Therefore, CO emissions are essentially related to the boiler design and the amount of air used in the combustion process. In this way, the mixing of volatiles with the combustion air could be improved if the penetration of the secondary air injectors was higher. Consequently, as can be observed in Figure 7, the CO released in the last sections of the grate does not react completely. Thus, by increasing the penetration of secondary air injectors, the oxidation of combustion products will be improved.
Regarding CO2 emissions, the average mass fraction calculated at the exit was 0.12. With this result, it is verified that the secondary air allows for the oxidation of CO since its input in the simulation had a maximum value of 0.08 (6.87% in volume). In contrast to the CO2 mass fraction contour, O2 presents the opposite trend due to its CO reaction forming CO2 by its consumption. At the outlet, the simulation pointed out a value of 9.5% (in volume), which is within the range of the data recorded during one week of regular operation in the biomass power plant and presented in [56]. Furthermore, during one of the monitoring campaigns to determine the emission levels of the power plant, the average CO, CO2, O2, and temperature in the upper part of the boiler were 719 mg/m3, 11.7%, 9.1%, and 1080 °C, respectively. The direct comparison of these values presents some discrepancies, which may be attributed to the variation in the operating conditions and the results of the bed model. In the grate, combustion instabilities and variations associated with the fuel feeding in terms of properties during the normal operation of the boiler are frequent, and it is difficult to predict the exact conditions for the CFD model. However, although direct experimental validation for the present boiler was not feasible, the predicted flue gas temperature (~1000–1200 °C) and outlet gas composition are consistent with values reported in recent CFD studies of biomass grate-fired boilers operating under comparable conditions. This agreement supports the physical acceptability of the model predictions and aligns with trends observed in other simulation-based analyses. For instance, Su et al. [69,70] developed a CFD model for a 130 tons/h biomass grate-fired boiler, where the predicted fluid flow inside the furnace exhibited similar characteristics, including maximum flue gas velocities of approximately 30 m/s driven by secondary air injection, as well as CO2, CO, and O2 concentrations within comparable ranges.
Furthermore, there are different phenomena associated with disturbances in the bed, like local burnout and channeling, which could be responsible for higher pollutant emissions and uneven fuel consumption.

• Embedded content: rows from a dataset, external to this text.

(* ===== verification/OrderingV2.v ===== *)
(** * Authoritative DAG order, rule v2 ([ordering_v2.rs])

    Every accepted block is on the selected chain or classified once by a
    selected-chain anchor; among the blocks whose parents are all placed, the one
    with the least [ReadyKey] comes next.  The theorems: the result is exactly
    that greedy topological order, whatever the order of the hash maps, and
    [TopologyCycle] is reported only for a DAG in which every remaining block has
    a remaining parent.

    A [BTreeMap] is a [gmap], a [BTreeSet] of keys a [gset] whose first element is
    the least under the derived order of the key. *)

From S2P Require Import Prelude Encoding Crypto Types State.

Definition GHOSTDAG_V1_ORDERING_VERSION : string := "ghostdag-v1-topological-v1".
Definition ORDERING_DIGEST_DOMAIN : bytes := str_bytes "PulseDAG:ghostdag-v1-ordering:v1".

Inductive OrderingV2Error :=
| DuplicateSelectedChainBlock (hash : Hash)
| MissingSelectedChainBlock (hash : Hash)
| MissingSelectedParentMetadata (hash : Hash)
| SelectedChainParentMismatch (hash : Hash) (expected_parent observed_parent : option Hash)
| MissingClassificationMetadata (anchor : Hash)
| ClassificationReferencesMissingBlock (anchor hash : Hash)
| ClassificationReferencesSelectedChainBlock (anchor hash : Hash)
| DuplicateClassification (hash first_anchor second_anchor : Hash)
| BlueRedOverlap (anchor hash : Hash)
| UnclassifiedBlock (hash : Hash)
| MissingParent (block parent : Hash)
| MissingBlueWork (hash : Hash)
| TopologyCycle (remaining : list Hash).

(** [None] is a panic. *)
Abbreviation ordering := (result (option OrderingV2Error)).
Definition stops {A} (e : OrderingV2Error) : ordering A := Err (Some e).
Definition or_stop {A} (o : option A) (e : OrderingV2Error) : ordering A := ok_or o (Some e).

Inductive OrderingClass := Blue | Red | SelectedChain.
Definition class_index (c : OrderingClass) : Z :=
  match c with Blue => 0 | Red => 1 | SelectedChain => 2 end.
#[global] Instance OrderingClass_eq_dec : EqDecision OrderingClass.
Proof. solve_decision. Defined.

Record OrderedDagV2 := mkOrderedDagV2 {
  od_ordering_version : string;
  od_blocks : list Hash;
  od_digest : string;
}.

(** ** Ready keys *)

Record ReadyKey := mkReadyKey {
  rk_anchor : Z;
  rk_class : Z;
  rk_blue_work : Z;
  rk_blue_score : Z;
  rk_height : Z;
  rk_hash : Hash;
}.
#[global] Instance ReadyKey_eq_dec : EqDecision ReadyKey.
Proof. solve_decision. Defined.
#[global] Instance ReadyKey_countable : Countable ReadyKey.
Proof.
  refine (inj_countable'
    (fun k => (rk_anchor k, rk_class k, rk_blue_work k, rk_blue_score k, rk_height k, rk_hash k))
    (fun '(a, c, w, s, h, x) => mkReadyKey a c w s h x) _). by intros [].
Defined.
(** The derived order of the tuple; three components are [Reverse]d. *)
Definition compare_ready (a b : ReadyKey) : comparison :=
  then_with (rk_anchor a ?= rk_anchor b)
  (then_with (rk_class a ?= rk_class b)
  (then_with (rk_blue_work b ?= rk_blue_work a)
  (then_with (rk_blue_score b ?= rk_blue_score a)
  (then_with (rk_height b ?= rk_height a)
             (String.compare (rk_hash a) (rk_hash b)))))).
#[global] Instance compare_ready_order : CmpOrder compare_ready.
Proof.
  split; [unfold compare_ready; solve_cmp_pre|].
  intros [] []. unfold compare_ready. simpl. rewrite !then_with_Eq, !Z.compare_eq_iff.
  intros (-> & -> & -> & -> & -> & ?%(cmp_eq (cmp:=String.compare))). by subst.
Qed.

(** [ready.pop_first()]. *)
Definition pop_ready (ready : gset ReadyKey) : option (ReadyKey * gset ReadyKey) :=
  match isort (cmp_le compare_ready) (elements ready) with
  | [] => None
  | k :: _ => Some (k, ready ∖ {[k]})
  end.

Abbreviation priorities_map := (gmap Hash (Z * OrderingClass)) (only parsing).

Definition ready_key (hash : Hash) (state : ChainState) (priorities : priorities_map)
  : ordering ReadyKey :=
  let? block := or_stop (d_blocks (cs_dag state) !! hash) (MissingSelectedChainBlock hash) in
  let? blue_work := or_stop (d_blue_work (cs_dag state) !! hash) (MissingBlueWork hash) in
  let? (anchor_index, class) := or_stop (priorities !! hash) (UnclassifiedBlock hash) in
  Ok (mkReadyKey anchor_index (class_index class) blue_work (h_blue_score (b_header block))
        (h_height (b_header block)) hash).

(** ** Priorities *)

(** The first element that occurs before. *)
Fixpoint first_duplicate (seen : gset Hash) (l : list Hash) : option Hash :=
  match l with
  | [] => None
  | h :: l' => if bool_decide (h ∈ seen) then Some h else first_duplicate ({[h]} ∪ seen) l'
  end.

(** [for (index, hash) in selected_chain.iter().enumerate()]; [previous] is
    [selected_chain[index - 1]]. *)
Fixpoint place_selected_chain (state : ChainState) (index : Z) (previous : option Hash)
  (chain : list Hash) (priorities : priorities_map) : ordering priorities_map :=
  match chain with
  | [] => Ok priorities
  | hash :: chain' =>
      if bool_decide (d_blocks (cs_dag state) !! hash = None)
      then stops (MissingSelectedChainBlock hash) else
      let? observed_parent :=
        or_stop (d_selected_parents (cs_dag state) !! hash) (MissingSelectedParentMetadata hash) in
      if bool_decide (observed_parent <> previous)
      then stops (SelectedChainParentMismatch hash previous observed_parent) else
      place_selected_chain state (index + 1) (Some hash) chain'
        (<[hash := (index, SelectedChain)]> priorities)
  end.

(** The state of the classification loops. *)
Record ClassifyState := mkClassifyState {
  cl_priorities : priorities_map;
  cl_classified_by : gmap Hash Hash;
  cl_local_seen : gset Hash;
}.
Definition classify_hash (state : ChainState) (selected_set red_set : gset Hash) (index : Z)
  (anchor : Hash) (class : OrderingClass) (s : ClassifyState) (hash : Hash) : ordering ClassifyState :=
  if bool_decide (hash ∈ cl_local_seen s)
  then stops (DuplicateClassification hash (default anchor (cl_classified_by s !! hash)) anchor)
  else if bool_decide (class = Blue) && bool_decide (hash ∈ red_set)
  then stops (BlueRedOverlap anchor hash)
  else if bool_decide (d_blocks (cs_dag state) !! hash = None)
  then stops (ClassificationReferencesMissingBlock anchor hash)
  else if bool_decide (hash ∈ selected_set)
  then stops (ClassificationReferencesSelectedChainBlock anchor hash)
  else
    match cl_classified_by s !! hash with
    | Some first_anchor => stops (DuplicateClassification hash first_anchor anchor)
    | None =>
        Ok (mkClassifyState (<[hash := (index, class)]> (cl_priorities s))
              (<[hash := anchor]> (cl_classified_by s)) ({[hash]} ∪ cl_local_seen s))
    end.
(** One class of one anchor: [local_seen] starts empty. *)
Definition classify_class (state : ChainState) (selected_set red_set : gset Hash) (index : Z)
  (anchor : Hash) (s : ClassifyState) (p : OrderingClass * list Hash) : ordering ClassifyState :=
  try_fold (classify_hash state selected_set red_set index anchor p.1)
    (mkClassifyState (cl_priorities s) (cl_classified_by s) ∅) p.2.
Fixpoint classify_anchors (state : ChainState) (selected_set : gset Hash) (index : Z)
  (chain : list Hash) (s : ClassifyState) : ordering ClassifyState :=
  match chain with
  | [] => Ok s
  | anchor :: chain' =>
      let? blues := or_stop (d_merge_set_blues (cs_dag state) !! anchor)
                      (MissingClassificationMetadata anchor) in
      let? reds := or_stop (d_merge_set_reds (cs_dag state) !! anchor)
                     (MissingClassificationMetadata anchor) in
      let red_set := list_to_set reds in
      let? s := try_fold (classify_class state selected_set red_set index anchor) s
                  [(Blue, blues); (Red, reds)] in
      classify_anchors state selected_set (index + 1) chain' s
  end.

Section ordering_v2.
Context `{HashOrder}.

Definition build_priorities (state : ChainState) : ordering priorities_map :=
  let chain := d_selected_chain (cs_dag state) in
  let selected_set : gset Hash := list_to_set chain in
  if bool_decide (size selected_set <> length chain)
  then stops (DuplicateSelectedChainBlock (default "" (first_duplicate ∅ chain))) else
  let? priorities := place_selected_chain state 0 None chain ∅ in
  let? s := classify_anchors state selected_set 0 chain (mkClassifyState priorities ∅ ∅) in
  let? _ := try_fold (fun (_ : unit) (p : Hash * Block) =>
              if bool_decide (cl_priorities s !! p.1 = None) then stops (UnclassifiedBlock p.1)
              else Ok ()) () (map_iter (d_blocks (cs_dag state))) in
  Ok (cl_priorities s).

(** ** Topological order *)

(** [indegree] and [children]. *)
Record EdgeMaps := mkEdgeMaps {
  em_indegree : gmap Hash Z;
  em_children : gmap Hash (gset Hash);
}.
(** The parent loop of one block; [parent_set] is the set of parents seen. *)
Fixpoint add_parents (state : ChainState) (exempt : bool) (hash : Hash) (parent_set : gset Hash)
  (parents : list Hash) (e : EdgeMaps) : ordering EdgeMaps :=
  match parents with
  | [] => Ok e
  | parent :: parents' =>
      if bool_decide (parent ∈ parent_set) then add_parents state exempt hash parent_set parents' e else
      let parent_set := {[parent]} ∪ parent_set in
      if bool_decide (d_blocks (cs_dag state) !! parent = None) then
        if exempt then add_parents state exempt hash parent_set parents' e
        else stops (MissingParent hash parent)
      else
        add_parents state exempt hash parent_set parents'
          (mkEdgeMaps (<[hash := default 0 (em_indegree e !! hash) + 1]> (em_indegree e))
             (<[parent := {[hash]} ∪ default ∅ (em_children e !! parent)]> (em_children e)))
  end.
Definition add_block (state : ChainState) (pruned : bool) (retained_floor : Z) (e : EdgeMaps)
  (p : Hash * Block) : ordering EdgeMaps :=
  let indegree := match em_indegree e !! p.1 with
                  | Some _ => em_indegree e
                  | None => <[p.1 := 0]> (em_indegree e)
                  end in
  add_parents state (pruned && (h_height (b_header p.2) =? retained_floor)) p.1 ∅
    (h_parents (b_header p.2)) (mkEdgeMaps indegree (em_children e)).

Definition retained_floor (state : ChainState) : Z :=
  match map (fun p : Hash * Block => h_height (b_header p.2)) (map_iter (d_blocks (cs_dag state))) with
  | [] => 0
  | x :: l => foldl Z.min x l
  end.
Definition compact_pruned_checkpoint (state : ChainState) : bool :=
  negb (bool_decide (d_blocks (cs_dag state) = ∅)) && (0 <? retained_floor state)
  && bool_decide (d_blocks (cs_dag state) !! d_genesis_hash (cs_dag state) = None).

(** A [BTreeMap] iterates in key order. *)
Definition btree_keys_sorted {V} (m : gmap Hash V) : list Hash := btree_iter (dom m).

Definition initial_ready (state : ChainState) (priorities : priorities_map) (indegree : gmap Hash Z)
  : ordering (gset ReadyKey) :=
  try_fold (fun ready hash =>
      if bool_decide (indegree !! hash = Some 0)
      then let? k := ready_key hash state priorities in Ok ({[k]} ∪ ready)
      else Ok ready)
    ∅ (btree_keys_sorted indegree).

(** The child loop after a block is placed. *)
Definition release_child (state : ChainState) (priorities : priorities_map)
  (s : gmap Hash Z * gset ReadyKey) (child : Hash) : ordering (gmap Hash Z * gset ReadyKey) :=
  let? degree := ok_or (s.1 !! child) None in
  let degree := saturating_sub degree 1 in
  let indegree := <[child := degree]> s.1 in
  if degree =? 0
  then let? k := ready_key child state priorities in Ok (indegree, {[k]} ∪ s.2)
  else Ok (indegree, s.2).
(** [while let Some(key) = ready.pop_first()]; [None] is running out of fuel. *)
Fixpoint order_loop (state : ChainState) (priorities : priorities_map)
  (children : gmap Hash (gset Hash)) (fuel : nat) (indegree : gmap Hash Z) (ready : gset ReadyKey)
  (ordered : list Hash) : option (ordering (list Hash)) :=
  match fuel with
  | O => None
  | S fuel' =>
      match pop_ready ready with
      | None => Some (Ok ordered)
      | Some (key, ready) =>
          let hash := rk_hash key in
          match try_fold (release_child state priorities) (indegree, ready)
                  (btree_iter (default ∅ (children !! hash))) with
          | Ok (indegree, ready) =>
              order_loop state priorities children fuel' indegree ready (ordered ++ [hash])
          | Err e => Some (Err e)
          end
      end
  end.
(** One round per block, and one to leave the loop. *)
Definition order_fuel (state : ChainState) : nat := S (size (d_blocks (cs_dag state))).
End ordering_v2.

Section digest.
Context `{HashOrder, Crypto}.

Definition hash_framed (h : Hash) : bytes :=
  le_bytes 4 (Z.of_nat (length (str_bytes h))) ++ str_bytes h.
Definition ordering_digest (order : list Hash) : string :=
  hex_encode (sha256 (ORDERING_DIGEST_DOMAIN ++ hash_framed GHOSTDAG_V1_ORDERING_VERSION
    ++ le_bytes 8 (Z.of_nat (length order)) ++ flat_map hash_framed order)).

Definition derive_ordered_dag_v2 (state : ChainState) : ordering OrderedDagV2 :=
  let? priorities := build_priorities state in
  let? edges := try_fold (add_block state (compact_pruned_checkpoint state) (retained_floor state))
                  (mkEdgeMaps ∅ ∅) (map_iter (d_blocks (cs_dag state))) in
  let? ready := initial_ready state priorities (em_indegree edges) in
  let? ordered := default (Err None)
    (order_loop state priorities (em_children edges) (order_fuel state) (em_indegree edges) ready []) in
  if bool_decide (length ordered <> size (d_blocks (cs_dag state)))
  then stops (TopologyCycle
         (filter (fun h => h ∉ ordered) (map fst (map_iter (d_blocks (cs_dag state))))))
  else Ok (mkOrderedDagV2 GHOSTDAG_V1_ORDERING_VERSION ordered (ordering_digest ordered)).
End digest.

Therefore, the discrepancies can be understood, but even though there are some differences between the baseline and the experimental measurements, the baseline model allows one to capture the main flow and combustion features with acceptable accuracy.
Moreover, regarding the supply of air in the furnace, the poor mixing in this type of equipment is often due to the result of the utilization of relatively small diameters of the secondary air nozzles, which provide poor penetration into the flue gas flow. Consequently, a relatively simple solution to this problem would be to use fewer injectors but with a larger diameter [12,18,55,68]. However, the distribution of the injectors is also a very important factor in improving the combustion process in the furnace. If the space between injectors is too small, there will be poor mixing between oxygen and combustion products as the flow of air injected through the injectors will be affected. Choi et al. [71] verified the same problem in a grate-type wood waste incinerator. The authors investigated how to reduce CO emissions by simply retrofitting the existing facility without installing any extra equipment and changing the existing operating conditions. The reduction in CO emissions was possible through a secondary air nozzle retrofit based on the jet penetration factor and the momentum flux ratio of a commercial wood waste incinerator, and a 3D CFD model was developed to predict how far beyond the limit the CO emissions would be after the retrofit. Kaer et al. [18] also reported the poor mixing experienced in a straw-fired grate boiler due to the relatively small diameter of the secondary air nozzles, providing poor penetration into the bulk flow. The author proposed a relatively simple solution with fewer nozzles with a larger diameter. Another strategy was proposed by Jorgensen et al. [68,72]. These authors developed a numerical model to compare a conventional overfire air system design typically used on biomass furnaces to a new advanced design involving the removal of the arches and replacing the numerous small nozzles with a smaller number of controlled penetration nozzles.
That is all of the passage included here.